Non-users who could afford and find access to the Internet but are daunted by keyboards and the need to type will soon find that barrier removed, as ASR (automatic speech recognition) software becomes more powerful than todays version 1.0s. Even the mouse is at best an awkward, intrusive, and imprecise device, destined for the scrapheap of history when data gloves and suits become better and cheaper and VR becomes the standard interface.
Finally, the language barrier, which makes the mainly English-language Web at best a limited and at worst a useless resource for about three-fourths of the worlds population, will be smashed by AI-based ALT (automatic language translation) software that will not only handle written materials (presenting English-language Web pages and email messages in the users choice of language) but also spoken language, sitting among participants in international VR conferences and providing simultaneous multi-way oral interpretation.
Provided there are no major problems with the Internet itself, all of these wonders and more shall come to pass. However, a major problem facing the Internet as it grows smarter is network security. I dont mean the security of transactions over the Net, but of the Net itself. As we discussed in my article about Bots, bots (and viruses) created by malignant or merely careless programmers can wreak havoc. If they can get to the routing tables and mess them up, for example, they would bring the Internet to a halt. There have been some serious incidents already, and as the following quote shows, the U.S. government, for one, is deeply concerned:
U.S. IN DANGER OF CATASTROPHIC CYBER ATTACK
Robert Marsh, the chairman of the Commission on Critical Infrastructure Protection says that neither government nor industry now has the means to protect the United States against computer attacks that could shut down communications and power grid. The commission will deliver its report to President Clinton this week.
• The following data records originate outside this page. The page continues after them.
(** A miss on a mapped page. *)
Lemma tlb_access_mapped is_userland t vaddr asid pfn d :
  pt_wf t → pt_lookup t (vaddr / 4096) = Some (pfn, d) →
  ∃ e, tlb_access_exception is_userland (miss_at vaddr asid) (Some t) = Ok (Resume e) ∧ e ∈ used t ∧
    translate e (pt_ASID t mod 2 ^ 8) vaddr = Some (pfn * PAGE_SIZE + vaddr mod PAGE_SIZE, d =? 1) ∧
    (∀ a, a ≠ pt_ASID t mod 2 ^ 8 → translate e a vaddr = None).
Proof.
  intros Hwf. pose proof Hwf as (Hl & Hc & Hall & _).
  unfold tlb_access_exception. rewrite tlb_scan_spec by lia. rewrite drop_0. fold (used t).
  unfold miss_at; cbn [badvpn2 badvaddr]. rewrite vpn2_shift. unfold pt_lookup.
  destruct (lookup_pair (used t) (vaddr / 4096 / 2)) as [e|] eqn:He; [| done].
  apply lookup_pair_Some in He as (k & Hk & Hv & _).
  pose proof (Forall_lookup_1 _ _ _ _ Hall Hk) as Hew. rewrite (is_valid_half _ _ _ Hew).
  destruct Hew as (_ & Ha & Hg & _). intros Hh. rewrite Hh.
  exists e. unfold translate. rewrite Hh, Hv, Ha. rewrite (Z.div_div _ 4096 2), !Z.eqb_refl by lia.
  split_and!; [done | by eapply list_elem_of_lookup_2 | done |].
  intros a Hne. rewrite (proj2 (Z.eqb_neq (pt_ASID t mod 2 ^ 8) a)) by congruence.
  by destruct Hg as [-> | ->]; rewrite ?andb_false_r.
Qed.

(** C38: the TLB miss handler loads exactly what the page table says.  For a
    mapped page it writes an entry that translates the faulting address, in
    the table's address space, to the frame the table holds, writable iff the
    page is; for the unmapped page of a pair in use it finishes the user
    process with status 255 (a kernel thread panics).  For an address whose
    pair has no entry at all the kernel panics, for user processes too. *)
Theorem tlb_access_exception_spec is_userland t vaddr asid :
  pt_wf t →
  let r := tlb_access_exception is_userland (miss_at vaddr asid) (Some t) in
  match pt_lookup t (vaddr / 4096) with
  | Some (pfn, d) => ∃ e, r = Ok (Resume e) ∧ e ∈ used t ∧
      translate e (pt_ASID t mod 2 ^ 8) vaddr = Some (pfn * PAGE_SIZE + vaddr mod PAGE_SIZE, d =? 1) ∧
      (∀ a, a ≠ pt_ASID t mod 2 ^ 8 → translate e a vaddr = None)
  | None =>
      if lookup_pair (used t) (vaddr / 4096 / 2) is Some _
      then if is_userland then r = Ok (Finish 255)
           else r = Panic "Found an invalid TLB entry while handling a TLB miss exception."
      else r = Panic "Page not found in pagetable."
  end.
Proof.
  intros Hwf r. pose proof Hwf as (Hl & Hc & Hall & _).
  destruct (pt_lookup t (vaddr / 4096)) as [[pfn d]|] eqn:Hlk; [by apply tlb_access_mapped |].
  unfold r, tlb_access_exception. rewrite tlb_scan_spec by lia. rewrite drop_0. fold (used t).
  unfold miss_at; cbn [badvpn2 badvaddr]. rewrite vpn2_shift. unfold pt_lookup in Hlk.
  destruct (lookup_pair (used t) (vaddr / 4096 / 2)) as [e|] eqn:He; [| done].
  apply lookup_pair_Some in He as (k & Hk & _). rewrite (is_valid_half _ _ _ (Forall_lookup_1 _ _ _ _ Hall Hk)), Hlk.
  by destruct is_userland.
Qed.

Lemma tlb_access_exception_spec_witness :
  (∃ e, tlb_access_exception true (miss_at 0x5abc 3) (Some example_pt) = Ok (Resume e) ∧
     e ∈ used example_pt ∧ translate e 3 0x5abc = Some (0x6abc, true) ∧
     (∀ a, a ≠ 3 → translate e a 0x5abc = None)) ∧
  tlb_access_exception true (miss_at 0 3) (Some example_pt) = Panic "Page not found in pagetable.".
Proof.
  split.
  - apply (tlb_access_exception_spec true example_pt 0x5abc 3 example_pt_wf).
  - apply (tlb_access_exception_spec true example_pt 0 3 example_pt_wf).
Defined.

(** page tables never share a page.  Creating a table either returns NULL,
    when no page is free, and changes nothing, or gives an empty table at an
    address where there was none; and destroying it again returns exactly
    its page to the allocator.  This holds over any page allocator that keeps
    the promises of [PageAlloc]. *)
Theorem vm_create_destroy {P} `{PageAlloc P} (garbage : Z → list tlb_entry) (s : @tables P) asid :
  (∀ a, length (garbage a) = Z.to_nat PAGETABLE_ENTRIES) → tables_inv s →
  wp (vm_create_pagetable garbage asid) (λ a s', tables_inv s' ∧
    if a =? 0 then free_pages (fst s) = ∅ ∧ s' = s
    else snd s !! a = None ∧
         (∃ t, snd s' !! a = Some t ∧ pt_ASID t = asid ∧ ∀ w, pt_lookup t w = None) ∧
         wp (vm_destroy_pagetable a) (λ _ s'', tables_inv s'' ∧ snd s'' = snd s ∧
           free_pages (fst s'') = {[(a - 0x80000000) / PAGE_SIZE]} ∪ free_pages (fst s')) s') s.
Proof.
  intros Hg Hs. eapply wp_mono; [by apply vm_create_wp |].
  intros a s' [Hs' Ha]. split; [done |]. case_test; [done |].
  destruct Ha as (Hn & t & Ht & Has & Hc). assert (Hlk : snd s' !! a = Some t) by (by rewrite Ht, lookup_insert_eq).
  split_and!; [done | |].
  - exists t. split_and!; [done | done |]. intros w. unfold pt_lookup, used. by rewrite Hc.
  - eapply wp_mono; [by apply (vm_destroy_wp s' a t) |]. intros _ s'' (? & Hd & ?).
    split_and!; [done | | done]. by rewrite Hd, Ht, delete_insert_id.
Qed.

Lemma vm_create_destroy_witness :
  let g := λ _ : Z, replicate 340 some_entry in
  let s : @tables pagepool := (example_pool, ∅) in
  wp (vm_create_pagetable g 3) (λ a s', tables_inv s' ∧
    if a =? 0 then free_pages (fst s) = ∅ ∧ s' = s
    else snd s !! a = None ∧
         (∃ t, snd s' !! a = Some t ∧ pt_ASID t = 3 ∧ ∀ w, pt_lookup t w = None) ∧
         wp (vm_destroy_pagetable a) (λ _ s'', tables_inv s'' ∧ snd s'' = snd s ∧
           free_pages (fst s'') = {[(a - 0x80000000) / PAGE_SIZE]} ∪ free_pages (fst s')) s') s.
Proof.
  intros g s. apply (vm_create_destroy g s 3).
  - reflexivity.
  - split; [apply example_pool_inv |]. intros a t Ha. simpl in Ha. by rewrite lookup_empty in Ha.
Defined.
Montreal Gazette, October 8, 1997
But think for a moment. An equally valid headline might read:
CALIFORNIA IN DANGER OF CATASTROPHIC EARTHQUAKE
The devastation caused by such an event is unquestioned, but in the grand scheme of things it will not be total, irreversible, and everlasting. On the contrary: it will be partial, repairable, and temporary. It will also lead to safer structures, better emergency and rescue drills, better prediction methods, and less devastation next time around. I maintain that nothing short of a massive asteroid strike, or God, can shut down either California or the Internet.
We can expect, therefore, that the developments I have discussed in this and the previous two articles will continue to the point where there are billions of people communicating in their own native tongues over terabit networks with other people and with intelligent machines. And life will start to get really interesting.